- Work required: Pick each line that has "EvEmit" out of the records.

- Extracted data:
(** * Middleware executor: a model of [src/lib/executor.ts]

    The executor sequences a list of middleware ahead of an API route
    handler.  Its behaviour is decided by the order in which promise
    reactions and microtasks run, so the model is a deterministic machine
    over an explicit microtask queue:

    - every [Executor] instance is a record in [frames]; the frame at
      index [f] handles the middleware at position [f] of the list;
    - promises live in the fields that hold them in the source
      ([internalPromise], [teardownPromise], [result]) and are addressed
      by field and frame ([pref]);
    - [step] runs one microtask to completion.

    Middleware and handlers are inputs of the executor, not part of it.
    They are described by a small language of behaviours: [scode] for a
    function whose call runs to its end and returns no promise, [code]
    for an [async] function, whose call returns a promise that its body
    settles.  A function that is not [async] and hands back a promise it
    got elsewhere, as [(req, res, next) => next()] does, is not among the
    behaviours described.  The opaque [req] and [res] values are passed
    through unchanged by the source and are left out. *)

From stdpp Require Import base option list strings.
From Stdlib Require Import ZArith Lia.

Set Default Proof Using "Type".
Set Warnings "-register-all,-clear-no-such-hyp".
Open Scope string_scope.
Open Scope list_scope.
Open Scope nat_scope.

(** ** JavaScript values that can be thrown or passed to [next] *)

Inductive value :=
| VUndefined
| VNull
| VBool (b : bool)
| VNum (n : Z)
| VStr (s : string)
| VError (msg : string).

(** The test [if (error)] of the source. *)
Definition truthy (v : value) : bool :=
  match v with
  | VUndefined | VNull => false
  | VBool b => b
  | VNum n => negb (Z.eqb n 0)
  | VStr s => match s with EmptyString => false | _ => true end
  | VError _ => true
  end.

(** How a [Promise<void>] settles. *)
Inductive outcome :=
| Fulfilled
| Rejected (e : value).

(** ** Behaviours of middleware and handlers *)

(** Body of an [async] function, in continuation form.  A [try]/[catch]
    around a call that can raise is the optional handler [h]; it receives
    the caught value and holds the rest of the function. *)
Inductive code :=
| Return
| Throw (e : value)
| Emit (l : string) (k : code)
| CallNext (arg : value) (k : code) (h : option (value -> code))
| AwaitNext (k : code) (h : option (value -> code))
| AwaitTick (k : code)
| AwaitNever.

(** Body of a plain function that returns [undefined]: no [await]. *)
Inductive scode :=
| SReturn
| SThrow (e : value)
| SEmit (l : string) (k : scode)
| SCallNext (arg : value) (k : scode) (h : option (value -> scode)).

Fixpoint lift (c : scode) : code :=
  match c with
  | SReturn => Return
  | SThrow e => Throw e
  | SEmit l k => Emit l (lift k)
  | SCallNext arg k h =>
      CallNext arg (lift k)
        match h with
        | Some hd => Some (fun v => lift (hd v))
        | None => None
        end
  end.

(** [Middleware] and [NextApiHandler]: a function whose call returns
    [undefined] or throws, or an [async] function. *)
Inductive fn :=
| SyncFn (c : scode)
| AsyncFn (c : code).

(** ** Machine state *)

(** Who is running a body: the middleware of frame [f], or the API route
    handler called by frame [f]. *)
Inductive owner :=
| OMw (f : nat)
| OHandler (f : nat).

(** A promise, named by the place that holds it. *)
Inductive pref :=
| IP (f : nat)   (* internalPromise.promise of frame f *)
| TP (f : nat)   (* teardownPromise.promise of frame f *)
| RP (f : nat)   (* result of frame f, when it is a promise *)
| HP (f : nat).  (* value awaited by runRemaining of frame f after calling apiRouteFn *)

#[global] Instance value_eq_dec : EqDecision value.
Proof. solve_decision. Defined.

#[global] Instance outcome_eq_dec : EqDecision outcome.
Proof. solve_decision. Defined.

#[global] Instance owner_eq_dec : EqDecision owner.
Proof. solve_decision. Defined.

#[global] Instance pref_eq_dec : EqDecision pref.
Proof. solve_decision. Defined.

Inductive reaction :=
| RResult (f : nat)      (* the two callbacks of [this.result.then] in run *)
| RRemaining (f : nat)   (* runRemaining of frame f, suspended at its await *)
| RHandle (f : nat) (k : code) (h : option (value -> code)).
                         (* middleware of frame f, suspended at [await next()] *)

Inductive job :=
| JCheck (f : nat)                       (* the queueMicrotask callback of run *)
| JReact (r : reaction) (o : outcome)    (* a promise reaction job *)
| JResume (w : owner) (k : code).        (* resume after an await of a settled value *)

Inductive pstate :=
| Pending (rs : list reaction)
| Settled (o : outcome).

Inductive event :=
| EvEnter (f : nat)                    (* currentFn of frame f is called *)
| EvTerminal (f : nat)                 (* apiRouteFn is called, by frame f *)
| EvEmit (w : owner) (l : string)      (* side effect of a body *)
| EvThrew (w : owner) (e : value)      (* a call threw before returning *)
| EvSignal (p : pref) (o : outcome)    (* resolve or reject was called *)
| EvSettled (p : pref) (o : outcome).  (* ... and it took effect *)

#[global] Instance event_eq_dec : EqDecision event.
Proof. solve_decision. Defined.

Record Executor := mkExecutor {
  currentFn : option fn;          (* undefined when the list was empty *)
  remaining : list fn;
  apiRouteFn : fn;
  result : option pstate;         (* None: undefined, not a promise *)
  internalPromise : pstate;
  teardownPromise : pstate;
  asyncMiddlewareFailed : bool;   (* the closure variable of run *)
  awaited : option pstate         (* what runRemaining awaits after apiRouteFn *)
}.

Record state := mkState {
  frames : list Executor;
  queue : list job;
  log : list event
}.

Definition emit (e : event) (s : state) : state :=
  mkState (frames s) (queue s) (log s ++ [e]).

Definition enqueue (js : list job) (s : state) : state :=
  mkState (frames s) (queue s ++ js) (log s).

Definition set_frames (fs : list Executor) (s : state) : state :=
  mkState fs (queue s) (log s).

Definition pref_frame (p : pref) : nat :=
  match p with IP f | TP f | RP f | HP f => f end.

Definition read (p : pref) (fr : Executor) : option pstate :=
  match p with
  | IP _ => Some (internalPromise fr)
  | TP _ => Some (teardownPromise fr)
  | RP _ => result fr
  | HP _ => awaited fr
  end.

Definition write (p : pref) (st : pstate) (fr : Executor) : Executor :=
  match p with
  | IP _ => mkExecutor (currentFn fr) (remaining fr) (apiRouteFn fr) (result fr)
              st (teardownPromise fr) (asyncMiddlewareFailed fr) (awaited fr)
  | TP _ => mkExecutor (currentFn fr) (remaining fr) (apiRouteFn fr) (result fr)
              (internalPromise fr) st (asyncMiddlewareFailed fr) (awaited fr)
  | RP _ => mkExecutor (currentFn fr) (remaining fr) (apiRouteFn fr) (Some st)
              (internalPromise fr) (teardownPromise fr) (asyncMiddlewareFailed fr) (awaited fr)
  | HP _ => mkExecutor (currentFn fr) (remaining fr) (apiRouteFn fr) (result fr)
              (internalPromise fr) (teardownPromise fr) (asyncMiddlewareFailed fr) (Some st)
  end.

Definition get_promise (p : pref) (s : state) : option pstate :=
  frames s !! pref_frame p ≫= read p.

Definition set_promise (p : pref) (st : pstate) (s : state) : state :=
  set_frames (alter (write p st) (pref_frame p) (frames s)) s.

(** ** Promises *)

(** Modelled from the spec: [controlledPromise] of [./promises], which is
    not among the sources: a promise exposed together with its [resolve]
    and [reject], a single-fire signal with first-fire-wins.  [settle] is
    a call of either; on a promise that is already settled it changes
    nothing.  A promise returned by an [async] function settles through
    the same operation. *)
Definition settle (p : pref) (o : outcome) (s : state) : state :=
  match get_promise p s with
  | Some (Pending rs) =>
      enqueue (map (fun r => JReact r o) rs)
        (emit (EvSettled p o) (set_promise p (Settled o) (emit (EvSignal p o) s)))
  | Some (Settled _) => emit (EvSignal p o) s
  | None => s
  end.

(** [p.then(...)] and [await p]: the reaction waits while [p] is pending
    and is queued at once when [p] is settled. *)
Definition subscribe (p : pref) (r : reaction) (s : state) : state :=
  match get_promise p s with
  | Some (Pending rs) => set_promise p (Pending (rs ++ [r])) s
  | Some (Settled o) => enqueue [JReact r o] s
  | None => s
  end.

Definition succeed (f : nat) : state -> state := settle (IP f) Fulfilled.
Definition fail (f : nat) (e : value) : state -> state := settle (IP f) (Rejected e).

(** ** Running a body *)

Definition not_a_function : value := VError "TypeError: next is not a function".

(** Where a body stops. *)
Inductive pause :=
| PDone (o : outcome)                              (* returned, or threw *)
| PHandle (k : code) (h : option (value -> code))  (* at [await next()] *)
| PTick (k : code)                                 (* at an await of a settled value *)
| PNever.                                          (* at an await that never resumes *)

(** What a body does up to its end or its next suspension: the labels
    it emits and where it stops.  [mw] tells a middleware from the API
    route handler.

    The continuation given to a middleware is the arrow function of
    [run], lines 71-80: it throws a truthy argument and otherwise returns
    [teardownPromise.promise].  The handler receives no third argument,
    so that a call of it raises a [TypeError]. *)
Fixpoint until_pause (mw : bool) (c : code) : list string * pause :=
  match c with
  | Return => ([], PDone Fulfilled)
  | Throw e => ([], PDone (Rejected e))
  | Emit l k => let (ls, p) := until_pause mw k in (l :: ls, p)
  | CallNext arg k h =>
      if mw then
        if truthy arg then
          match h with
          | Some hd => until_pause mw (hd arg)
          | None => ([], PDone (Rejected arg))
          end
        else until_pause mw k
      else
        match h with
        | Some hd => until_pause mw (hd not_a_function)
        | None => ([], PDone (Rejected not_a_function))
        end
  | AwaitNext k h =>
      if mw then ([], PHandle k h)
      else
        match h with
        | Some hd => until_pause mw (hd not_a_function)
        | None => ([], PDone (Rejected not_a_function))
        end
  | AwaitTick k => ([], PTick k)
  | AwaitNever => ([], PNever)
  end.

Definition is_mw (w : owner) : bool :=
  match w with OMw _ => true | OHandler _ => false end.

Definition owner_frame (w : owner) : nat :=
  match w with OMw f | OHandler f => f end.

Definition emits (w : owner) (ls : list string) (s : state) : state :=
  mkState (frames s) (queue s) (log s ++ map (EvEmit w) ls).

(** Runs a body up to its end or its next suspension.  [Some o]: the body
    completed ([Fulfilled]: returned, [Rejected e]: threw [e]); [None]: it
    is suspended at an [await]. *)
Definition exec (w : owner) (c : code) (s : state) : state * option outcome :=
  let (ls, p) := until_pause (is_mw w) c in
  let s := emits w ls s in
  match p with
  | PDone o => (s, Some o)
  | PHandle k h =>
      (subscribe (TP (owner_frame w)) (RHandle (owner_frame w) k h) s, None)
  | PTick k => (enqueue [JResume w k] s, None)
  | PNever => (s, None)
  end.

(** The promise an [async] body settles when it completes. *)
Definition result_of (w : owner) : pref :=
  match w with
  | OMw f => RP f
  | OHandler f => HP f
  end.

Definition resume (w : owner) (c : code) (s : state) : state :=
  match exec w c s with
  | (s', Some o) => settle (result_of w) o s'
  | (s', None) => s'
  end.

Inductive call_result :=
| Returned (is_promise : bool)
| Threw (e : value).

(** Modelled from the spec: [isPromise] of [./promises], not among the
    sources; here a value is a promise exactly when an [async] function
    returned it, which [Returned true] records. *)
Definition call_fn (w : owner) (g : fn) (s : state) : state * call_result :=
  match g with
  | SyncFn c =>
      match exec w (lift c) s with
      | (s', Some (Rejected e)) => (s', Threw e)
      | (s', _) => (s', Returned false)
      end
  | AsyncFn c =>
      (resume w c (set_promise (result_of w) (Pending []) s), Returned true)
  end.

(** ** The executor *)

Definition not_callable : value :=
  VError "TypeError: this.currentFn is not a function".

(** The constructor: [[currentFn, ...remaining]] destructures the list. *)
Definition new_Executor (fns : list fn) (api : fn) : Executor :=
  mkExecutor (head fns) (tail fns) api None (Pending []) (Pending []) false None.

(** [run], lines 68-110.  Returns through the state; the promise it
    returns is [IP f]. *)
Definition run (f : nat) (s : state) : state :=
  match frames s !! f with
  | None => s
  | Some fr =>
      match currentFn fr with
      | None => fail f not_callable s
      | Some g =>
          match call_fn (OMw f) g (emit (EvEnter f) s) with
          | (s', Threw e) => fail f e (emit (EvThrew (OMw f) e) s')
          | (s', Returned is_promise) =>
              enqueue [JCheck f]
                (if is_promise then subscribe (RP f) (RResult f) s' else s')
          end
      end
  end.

--

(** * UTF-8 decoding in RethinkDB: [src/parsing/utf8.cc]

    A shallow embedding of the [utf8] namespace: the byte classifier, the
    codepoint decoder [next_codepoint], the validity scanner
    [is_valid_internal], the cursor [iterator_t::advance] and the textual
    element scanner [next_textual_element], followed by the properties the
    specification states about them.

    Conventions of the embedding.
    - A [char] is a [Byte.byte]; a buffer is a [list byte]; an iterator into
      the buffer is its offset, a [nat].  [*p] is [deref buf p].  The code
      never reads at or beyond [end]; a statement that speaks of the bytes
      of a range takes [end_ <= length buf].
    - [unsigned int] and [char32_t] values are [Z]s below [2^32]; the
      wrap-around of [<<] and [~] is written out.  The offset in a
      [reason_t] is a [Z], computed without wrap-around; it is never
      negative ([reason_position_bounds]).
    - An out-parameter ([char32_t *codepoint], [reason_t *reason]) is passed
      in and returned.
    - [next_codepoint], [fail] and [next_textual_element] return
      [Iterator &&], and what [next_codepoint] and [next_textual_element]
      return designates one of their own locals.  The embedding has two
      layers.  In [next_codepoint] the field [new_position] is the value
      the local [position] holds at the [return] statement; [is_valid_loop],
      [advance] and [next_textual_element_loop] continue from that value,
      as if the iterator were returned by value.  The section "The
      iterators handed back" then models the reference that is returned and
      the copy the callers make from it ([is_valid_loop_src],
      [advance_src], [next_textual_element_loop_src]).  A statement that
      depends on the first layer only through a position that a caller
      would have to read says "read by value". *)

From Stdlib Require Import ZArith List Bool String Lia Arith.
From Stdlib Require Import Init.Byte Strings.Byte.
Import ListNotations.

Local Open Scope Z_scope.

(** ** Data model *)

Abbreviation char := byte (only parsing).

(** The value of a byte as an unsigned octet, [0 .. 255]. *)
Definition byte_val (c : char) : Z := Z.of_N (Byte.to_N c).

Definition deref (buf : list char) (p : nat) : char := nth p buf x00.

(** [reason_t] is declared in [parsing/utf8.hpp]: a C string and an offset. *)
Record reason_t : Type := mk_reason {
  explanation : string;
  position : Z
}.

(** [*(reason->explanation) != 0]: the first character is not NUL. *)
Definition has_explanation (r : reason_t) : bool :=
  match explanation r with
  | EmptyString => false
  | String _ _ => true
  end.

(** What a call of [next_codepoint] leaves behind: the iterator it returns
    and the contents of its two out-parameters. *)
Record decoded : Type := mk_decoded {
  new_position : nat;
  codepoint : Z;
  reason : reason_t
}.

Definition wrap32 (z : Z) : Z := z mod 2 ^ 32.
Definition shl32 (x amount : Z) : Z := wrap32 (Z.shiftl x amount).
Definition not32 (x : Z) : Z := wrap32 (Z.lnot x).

- Task result:
| EvEmit (w : owner) (l : string)      (* side effect of a body *)
  mkState (frames s) (queue s) (log s ++ map (EvEmit w) ls).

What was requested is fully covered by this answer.